→ EXERCISE INSTRUCTIONS
Produce as output only the lines below starting at the line with "RBindlessImagesWaitExternalSemaphoreExp => WaitExternalSemaphore" and continuing through the line with "destruct r; try", each one exactly as written.

→ DATA TO USE

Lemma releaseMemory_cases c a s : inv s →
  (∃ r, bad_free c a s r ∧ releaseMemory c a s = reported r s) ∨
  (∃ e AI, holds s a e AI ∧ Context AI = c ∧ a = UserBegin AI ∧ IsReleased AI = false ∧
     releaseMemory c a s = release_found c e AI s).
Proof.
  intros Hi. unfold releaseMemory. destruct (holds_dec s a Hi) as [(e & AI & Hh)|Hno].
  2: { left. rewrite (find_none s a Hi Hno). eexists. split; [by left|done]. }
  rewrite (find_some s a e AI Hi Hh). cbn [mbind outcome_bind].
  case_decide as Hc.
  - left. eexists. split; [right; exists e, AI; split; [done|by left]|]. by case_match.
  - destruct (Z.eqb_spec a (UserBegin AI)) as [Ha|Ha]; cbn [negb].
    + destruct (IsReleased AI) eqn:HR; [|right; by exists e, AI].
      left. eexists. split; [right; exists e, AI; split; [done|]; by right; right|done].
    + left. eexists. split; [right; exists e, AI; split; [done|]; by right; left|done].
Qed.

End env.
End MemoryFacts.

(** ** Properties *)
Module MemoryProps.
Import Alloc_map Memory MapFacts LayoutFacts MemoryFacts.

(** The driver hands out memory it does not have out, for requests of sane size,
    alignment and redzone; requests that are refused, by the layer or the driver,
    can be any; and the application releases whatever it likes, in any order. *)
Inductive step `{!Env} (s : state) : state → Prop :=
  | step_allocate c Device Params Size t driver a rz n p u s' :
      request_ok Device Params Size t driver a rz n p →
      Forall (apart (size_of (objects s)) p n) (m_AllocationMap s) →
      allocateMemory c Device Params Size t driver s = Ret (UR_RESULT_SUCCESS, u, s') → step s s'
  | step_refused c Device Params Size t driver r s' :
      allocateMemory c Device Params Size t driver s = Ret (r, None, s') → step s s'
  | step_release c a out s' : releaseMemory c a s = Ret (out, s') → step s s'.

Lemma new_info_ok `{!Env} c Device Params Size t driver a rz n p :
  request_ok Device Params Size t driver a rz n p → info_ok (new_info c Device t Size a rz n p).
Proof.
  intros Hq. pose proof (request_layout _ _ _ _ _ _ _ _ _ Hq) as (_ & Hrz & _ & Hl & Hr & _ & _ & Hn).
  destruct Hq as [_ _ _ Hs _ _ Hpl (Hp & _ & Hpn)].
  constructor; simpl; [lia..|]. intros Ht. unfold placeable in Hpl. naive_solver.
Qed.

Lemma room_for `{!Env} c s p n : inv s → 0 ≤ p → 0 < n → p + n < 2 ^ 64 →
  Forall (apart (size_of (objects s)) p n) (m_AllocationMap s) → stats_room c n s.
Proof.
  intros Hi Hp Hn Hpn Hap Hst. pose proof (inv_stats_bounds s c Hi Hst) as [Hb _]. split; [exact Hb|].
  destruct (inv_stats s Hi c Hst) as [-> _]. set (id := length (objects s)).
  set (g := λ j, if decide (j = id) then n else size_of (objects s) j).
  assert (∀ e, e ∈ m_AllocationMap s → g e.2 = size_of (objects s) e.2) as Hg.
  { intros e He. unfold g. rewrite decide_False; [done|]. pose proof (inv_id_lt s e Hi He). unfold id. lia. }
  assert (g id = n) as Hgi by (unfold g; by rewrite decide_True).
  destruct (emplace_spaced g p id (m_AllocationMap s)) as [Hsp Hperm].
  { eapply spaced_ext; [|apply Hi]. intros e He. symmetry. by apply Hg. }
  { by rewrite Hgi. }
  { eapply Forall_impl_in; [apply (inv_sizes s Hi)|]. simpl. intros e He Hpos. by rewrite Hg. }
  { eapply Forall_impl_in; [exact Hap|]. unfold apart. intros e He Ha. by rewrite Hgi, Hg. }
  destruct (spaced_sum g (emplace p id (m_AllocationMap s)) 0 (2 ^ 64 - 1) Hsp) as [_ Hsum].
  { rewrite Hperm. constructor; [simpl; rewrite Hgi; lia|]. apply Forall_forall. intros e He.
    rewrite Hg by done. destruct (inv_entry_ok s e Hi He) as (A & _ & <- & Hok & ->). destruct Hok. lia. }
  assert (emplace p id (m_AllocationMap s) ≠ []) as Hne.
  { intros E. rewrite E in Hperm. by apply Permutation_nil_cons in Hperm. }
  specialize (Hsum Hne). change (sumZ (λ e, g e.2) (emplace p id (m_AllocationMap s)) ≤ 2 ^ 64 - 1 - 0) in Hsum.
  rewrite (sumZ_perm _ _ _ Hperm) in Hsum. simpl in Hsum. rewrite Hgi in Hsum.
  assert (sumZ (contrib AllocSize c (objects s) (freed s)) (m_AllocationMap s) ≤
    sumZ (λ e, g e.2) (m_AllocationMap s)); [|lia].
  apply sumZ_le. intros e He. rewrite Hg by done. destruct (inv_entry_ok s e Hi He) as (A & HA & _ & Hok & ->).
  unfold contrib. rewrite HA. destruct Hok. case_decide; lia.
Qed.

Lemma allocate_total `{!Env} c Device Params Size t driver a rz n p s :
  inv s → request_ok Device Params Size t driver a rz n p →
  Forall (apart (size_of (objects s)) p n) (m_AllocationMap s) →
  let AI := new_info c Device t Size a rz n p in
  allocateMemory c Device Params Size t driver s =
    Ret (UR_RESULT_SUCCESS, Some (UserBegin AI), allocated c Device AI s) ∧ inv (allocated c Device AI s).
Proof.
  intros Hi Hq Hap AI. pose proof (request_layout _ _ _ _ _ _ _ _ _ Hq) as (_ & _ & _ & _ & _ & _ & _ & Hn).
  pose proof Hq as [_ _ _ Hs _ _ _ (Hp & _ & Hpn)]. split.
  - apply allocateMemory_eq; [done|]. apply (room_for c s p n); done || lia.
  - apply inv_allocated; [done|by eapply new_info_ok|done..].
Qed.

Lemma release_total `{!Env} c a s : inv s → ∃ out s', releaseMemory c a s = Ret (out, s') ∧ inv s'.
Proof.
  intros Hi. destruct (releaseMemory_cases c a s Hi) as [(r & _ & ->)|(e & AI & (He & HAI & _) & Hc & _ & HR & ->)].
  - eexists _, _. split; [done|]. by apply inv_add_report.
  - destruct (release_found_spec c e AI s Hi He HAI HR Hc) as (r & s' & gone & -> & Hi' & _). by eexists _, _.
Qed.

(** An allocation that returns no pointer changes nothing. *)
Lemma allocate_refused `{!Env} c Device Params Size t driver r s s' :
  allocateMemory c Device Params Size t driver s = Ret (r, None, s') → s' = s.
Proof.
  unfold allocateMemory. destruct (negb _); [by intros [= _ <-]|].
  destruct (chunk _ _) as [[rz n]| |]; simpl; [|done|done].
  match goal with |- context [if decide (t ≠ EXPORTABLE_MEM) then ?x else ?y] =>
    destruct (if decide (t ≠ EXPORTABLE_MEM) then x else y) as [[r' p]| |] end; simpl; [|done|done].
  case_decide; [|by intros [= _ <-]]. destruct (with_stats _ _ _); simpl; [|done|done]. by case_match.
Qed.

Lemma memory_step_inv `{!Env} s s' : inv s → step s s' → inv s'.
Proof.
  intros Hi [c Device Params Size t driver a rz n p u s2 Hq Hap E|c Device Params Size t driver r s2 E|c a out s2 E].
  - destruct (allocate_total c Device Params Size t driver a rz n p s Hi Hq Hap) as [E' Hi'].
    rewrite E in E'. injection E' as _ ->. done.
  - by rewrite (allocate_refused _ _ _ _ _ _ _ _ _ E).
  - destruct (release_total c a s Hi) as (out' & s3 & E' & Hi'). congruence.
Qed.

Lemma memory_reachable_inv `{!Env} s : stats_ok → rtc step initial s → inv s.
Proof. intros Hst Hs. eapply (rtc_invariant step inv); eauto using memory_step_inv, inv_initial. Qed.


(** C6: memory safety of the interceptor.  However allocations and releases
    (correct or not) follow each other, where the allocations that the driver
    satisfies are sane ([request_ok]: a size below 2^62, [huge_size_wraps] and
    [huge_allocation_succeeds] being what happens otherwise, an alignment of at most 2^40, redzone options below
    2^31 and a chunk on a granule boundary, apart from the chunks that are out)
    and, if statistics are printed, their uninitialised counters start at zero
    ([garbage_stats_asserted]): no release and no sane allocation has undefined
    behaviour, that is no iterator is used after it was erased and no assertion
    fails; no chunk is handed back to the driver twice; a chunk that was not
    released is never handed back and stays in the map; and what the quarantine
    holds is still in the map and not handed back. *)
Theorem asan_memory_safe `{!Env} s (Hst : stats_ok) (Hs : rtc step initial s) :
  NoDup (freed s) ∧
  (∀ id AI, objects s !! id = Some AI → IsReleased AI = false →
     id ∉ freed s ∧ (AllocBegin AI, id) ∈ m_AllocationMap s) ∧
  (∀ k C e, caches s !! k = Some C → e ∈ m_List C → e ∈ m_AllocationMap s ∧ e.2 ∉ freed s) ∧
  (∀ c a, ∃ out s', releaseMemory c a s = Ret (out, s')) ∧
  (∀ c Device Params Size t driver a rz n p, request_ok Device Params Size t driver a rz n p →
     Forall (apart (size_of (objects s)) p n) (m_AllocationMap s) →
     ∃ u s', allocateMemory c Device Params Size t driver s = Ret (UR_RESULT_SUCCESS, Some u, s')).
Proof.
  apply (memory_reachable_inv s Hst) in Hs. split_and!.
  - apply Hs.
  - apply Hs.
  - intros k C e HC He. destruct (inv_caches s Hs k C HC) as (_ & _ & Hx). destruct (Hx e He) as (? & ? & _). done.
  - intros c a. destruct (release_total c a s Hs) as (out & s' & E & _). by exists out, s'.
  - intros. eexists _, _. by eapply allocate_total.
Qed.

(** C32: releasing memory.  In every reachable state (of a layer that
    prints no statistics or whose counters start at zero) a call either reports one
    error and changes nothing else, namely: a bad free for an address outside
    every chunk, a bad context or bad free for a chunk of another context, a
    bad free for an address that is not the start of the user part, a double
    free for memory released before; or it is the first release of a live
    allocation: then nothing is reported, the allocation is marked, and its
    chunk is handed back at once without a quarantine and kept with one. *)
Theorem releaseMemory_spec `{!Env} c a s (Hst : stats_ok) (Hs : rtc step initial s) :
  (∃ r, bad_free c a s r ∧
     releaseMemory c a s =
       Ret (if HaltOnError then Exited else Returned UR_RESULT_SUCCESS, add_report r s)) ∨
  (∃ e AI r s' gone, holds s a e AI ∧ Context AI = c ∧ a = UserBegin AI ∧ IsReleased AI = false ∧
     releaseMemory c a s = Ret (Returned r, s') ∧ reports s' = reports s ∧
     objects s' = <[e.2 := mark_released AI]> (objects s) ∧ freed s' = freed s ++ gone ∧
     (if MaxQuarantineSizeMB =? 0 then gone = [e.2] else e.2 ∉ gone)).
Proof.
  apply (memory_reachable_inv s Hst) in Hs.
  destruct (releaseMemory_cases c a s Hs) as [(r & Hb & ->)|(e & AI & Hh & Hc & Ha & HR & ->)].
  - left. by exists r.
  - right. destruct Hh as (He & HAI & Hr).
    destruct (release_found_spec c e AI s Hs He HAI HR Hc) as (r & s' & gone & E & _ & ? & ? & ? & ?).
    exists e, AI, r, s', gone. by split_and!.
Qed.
==
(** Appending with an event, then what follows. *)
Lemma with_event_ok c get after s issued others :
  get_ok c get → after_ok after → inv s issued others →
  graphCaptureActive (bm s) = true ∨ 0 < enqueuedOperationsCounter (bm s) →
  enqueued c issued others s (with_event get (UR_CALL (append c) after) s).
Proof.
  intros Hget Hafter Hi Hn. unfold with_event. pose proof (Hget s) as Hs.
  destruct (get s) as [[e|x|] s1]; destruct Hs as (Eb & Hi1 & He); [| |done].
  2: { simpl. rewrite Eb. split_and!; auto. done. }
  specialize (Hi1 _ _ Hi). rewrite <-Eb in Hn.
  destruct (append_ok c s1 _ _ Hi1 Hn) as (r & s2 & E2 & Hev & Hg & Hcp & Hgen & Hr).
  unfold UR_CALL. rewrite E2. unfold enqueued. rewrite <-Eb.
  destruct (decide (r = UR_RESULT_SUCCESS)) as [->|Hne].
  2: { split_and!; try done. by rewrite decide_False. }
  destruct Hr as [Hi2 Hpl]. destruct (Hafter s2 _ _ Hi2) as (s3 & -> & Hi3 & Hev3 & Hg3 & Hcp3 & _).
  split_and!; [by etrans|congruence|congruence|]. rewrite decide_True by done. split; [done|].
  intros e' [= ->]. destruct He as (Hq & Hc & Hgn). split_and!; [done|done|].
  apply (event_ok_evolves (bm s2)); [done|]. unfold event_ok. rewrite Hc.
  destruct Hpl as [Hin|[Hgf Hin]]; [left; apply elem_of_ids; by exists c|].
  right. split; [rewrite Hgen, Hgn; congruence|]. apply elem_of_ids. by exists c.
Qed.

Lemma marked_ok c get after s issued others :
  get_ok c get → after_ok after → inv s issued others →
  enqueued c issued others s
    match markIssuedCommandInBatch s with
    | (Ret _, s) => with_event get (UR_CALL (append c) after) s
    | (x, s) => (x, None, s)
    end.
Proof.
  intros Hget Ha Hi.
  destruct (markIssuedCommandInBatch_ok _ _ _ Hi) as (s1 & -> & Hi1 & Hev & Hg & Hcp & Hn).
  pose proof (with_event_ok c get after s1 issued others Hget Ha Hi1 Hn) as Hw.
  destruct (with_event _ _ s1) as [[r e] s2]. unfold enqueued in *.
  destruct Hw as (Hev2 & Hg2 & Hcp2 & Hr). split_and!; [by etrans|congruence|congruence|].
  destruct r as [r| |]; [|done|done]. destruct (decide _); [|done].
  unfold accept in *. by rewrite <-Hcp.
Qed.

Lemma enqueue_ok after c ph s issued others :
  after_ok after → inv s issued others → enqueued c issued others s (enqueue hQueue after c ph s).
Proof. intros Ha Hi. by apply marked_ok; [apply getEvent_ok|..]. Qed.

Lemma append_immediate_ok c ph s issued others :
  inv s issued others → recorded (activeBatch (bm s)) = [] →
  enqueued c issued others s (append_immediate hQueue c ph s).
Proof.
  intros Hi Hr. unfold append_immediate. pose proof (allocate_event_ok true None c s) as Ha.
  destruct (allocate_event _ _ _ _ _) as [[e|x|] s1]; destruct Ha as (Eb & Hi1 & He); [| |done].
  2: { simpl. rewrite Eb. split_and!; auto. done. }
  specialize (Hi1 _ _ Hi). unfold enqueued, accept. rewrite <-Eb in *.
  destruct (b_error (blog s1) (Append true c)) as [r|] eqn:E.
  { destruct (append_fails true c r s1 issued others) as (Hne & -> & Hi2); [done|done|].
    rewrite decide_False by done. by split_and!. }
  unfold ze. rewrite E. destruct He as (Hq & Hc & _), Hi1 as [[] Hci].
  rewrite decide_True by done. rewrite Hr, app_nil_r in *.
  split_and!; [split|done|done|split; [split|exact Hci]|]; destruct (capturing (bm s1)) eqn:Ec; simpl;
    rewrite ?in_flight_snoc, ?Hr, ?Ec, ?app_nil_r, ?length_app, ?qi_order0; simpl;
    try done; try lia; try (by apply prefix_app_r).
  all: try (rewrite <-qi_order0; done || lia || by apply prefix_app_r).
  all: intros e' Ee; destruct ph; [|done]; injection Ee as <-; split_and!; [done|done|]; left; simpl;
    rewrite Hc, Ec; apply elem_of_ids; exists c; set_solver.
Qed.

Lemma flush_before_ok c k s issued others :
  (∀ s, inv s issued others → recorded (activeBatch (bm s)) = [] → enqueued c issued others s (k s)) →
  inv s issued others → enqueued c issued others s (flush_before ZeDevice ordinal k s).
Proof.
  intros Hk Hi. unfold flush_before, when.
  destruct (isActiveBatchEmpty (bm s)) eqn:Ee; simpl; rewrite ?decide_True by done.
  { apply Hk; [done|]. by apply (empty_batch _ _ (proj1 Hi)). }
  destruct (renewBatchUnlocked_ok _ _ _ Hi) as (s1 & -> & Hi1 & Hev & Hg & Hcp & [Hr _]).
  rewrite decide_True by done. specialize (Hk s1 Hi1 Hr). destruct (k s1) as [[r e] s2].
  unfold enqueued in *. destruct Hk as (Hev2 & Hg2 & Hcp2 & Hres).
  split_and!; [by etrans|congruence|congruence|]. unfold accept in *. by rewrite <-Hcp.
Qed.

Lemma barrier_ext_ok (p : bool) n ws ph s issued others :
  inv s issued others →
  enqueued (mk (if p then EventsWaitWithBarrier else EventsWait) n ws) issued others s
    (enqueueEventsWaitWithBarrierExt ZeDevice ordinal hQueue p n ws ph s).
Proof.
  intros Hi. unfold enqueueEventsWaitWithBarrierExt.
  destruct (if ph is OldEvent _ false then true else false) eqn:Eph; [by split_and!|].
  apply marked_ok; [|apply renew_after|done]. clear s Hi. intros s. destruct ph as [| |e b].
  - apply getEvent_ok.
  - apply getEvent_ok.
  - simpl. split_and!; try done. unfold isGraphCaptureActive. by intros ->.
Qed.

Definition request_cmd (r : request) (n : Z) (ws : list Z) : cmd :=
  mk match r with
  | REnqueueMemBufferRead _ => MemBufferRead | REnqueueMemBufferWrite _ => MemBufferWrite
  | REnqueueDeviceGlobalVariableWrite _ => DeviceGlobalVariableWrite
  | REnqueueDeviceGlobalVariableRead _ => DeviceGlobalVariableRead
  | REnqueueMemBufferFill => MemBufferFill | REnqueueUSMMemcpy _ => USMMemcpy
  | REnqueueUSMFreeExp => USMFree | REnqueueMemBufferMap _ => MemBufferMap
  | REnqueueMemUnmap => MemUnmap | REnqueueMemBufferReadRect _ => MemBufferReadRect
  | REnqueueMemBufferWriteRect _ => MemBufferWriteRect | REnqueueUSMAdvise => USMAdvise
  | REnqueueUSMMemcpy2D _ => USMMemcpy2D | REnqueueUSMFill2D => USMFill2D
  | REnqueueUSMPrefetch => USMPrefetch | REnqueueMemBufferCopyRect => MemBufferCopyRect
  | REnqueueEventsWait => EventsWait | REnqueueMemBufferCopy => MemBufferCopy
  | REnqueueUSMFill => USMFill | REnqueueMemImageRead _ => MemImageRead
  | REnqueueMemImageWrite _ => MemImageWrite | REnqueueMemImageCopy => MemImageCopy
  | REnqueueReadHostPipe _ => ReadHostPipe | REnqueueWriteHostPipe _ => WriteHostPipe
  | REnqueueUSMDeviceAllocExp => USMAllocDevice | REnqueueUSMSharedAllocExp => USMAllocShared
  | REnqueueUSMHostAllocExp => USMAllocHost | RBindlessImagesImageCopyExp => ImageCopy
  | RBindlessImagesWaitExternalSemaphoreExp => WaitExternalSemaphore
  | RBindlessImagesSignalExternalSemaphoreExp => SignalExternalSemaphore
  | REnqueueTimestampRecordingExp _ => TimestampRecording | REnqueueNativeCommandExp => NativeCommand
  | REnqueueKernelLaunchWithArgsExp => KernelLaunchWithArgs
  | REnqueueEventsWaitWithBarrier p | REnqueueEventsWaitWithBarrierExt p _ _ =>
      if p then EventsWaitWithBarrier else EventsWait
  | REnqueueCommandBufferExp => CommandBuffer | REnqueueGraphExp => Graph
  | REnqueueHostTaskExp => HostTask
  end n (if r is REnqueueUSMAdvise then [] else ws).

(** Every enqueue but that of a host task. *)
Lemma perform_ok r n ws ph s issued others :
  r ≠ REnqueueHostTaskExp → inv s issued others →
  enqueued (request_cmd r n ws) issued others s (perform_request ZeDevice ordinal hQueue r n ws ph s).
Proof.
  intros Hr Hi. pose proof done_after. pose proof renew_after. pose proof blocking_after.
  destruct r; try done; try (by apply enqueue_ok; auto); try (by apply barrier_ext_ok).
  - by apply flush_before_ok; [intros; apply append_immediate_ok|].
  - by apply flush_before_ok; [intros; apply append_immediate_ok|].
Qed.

→ EXPECTED ANSWER
  | RBindlessImagesWaitExternalSemaphoreExp => WaitExternalSemaphore
  | RBindlessImagesSignalExternalSemaphoreExp => SignalExternalSemaphore
  | REnqueueTimestampRecordingExp _ => TimestampRecording | REnqueueNativeCommandExp => NativeCommand
  | REnqueueKernelLaunchWithArgsExp => KernelLaunchWithArgs
  | REnqueueEventsWaitWithBarrier p | REnqueueEventsWaitWithBarrierExt p _ _ =>
      if p then EventsWaitWithBarrier else EventsWait
  | REnqueueCommandBufferExp => CommandBuffer | REnqueueGraphExp => Graph
  | REnqueueHostTaskExp => HostTask
  end n (if r is REnqueueUSMAdvise then [] else ws).

(** Every enqueue but that of a host task. *)
Lemma perform_ok r n ws ph s issued others :
  r ≠ REnqueueHostTaskExp → inv s issued others →
  enqueued (request_cmd r n ws) issued others s (perform_request ZeDevice ordinal hQueue r n ws ph s).
Proof.
  intros Hr Hi. pose proof done_after. pose proof renew_after. pose proof blocking_after.
  destruct r; try done; try (by apply enqueue_ok; auto); try (by apply barrier_ext_ok).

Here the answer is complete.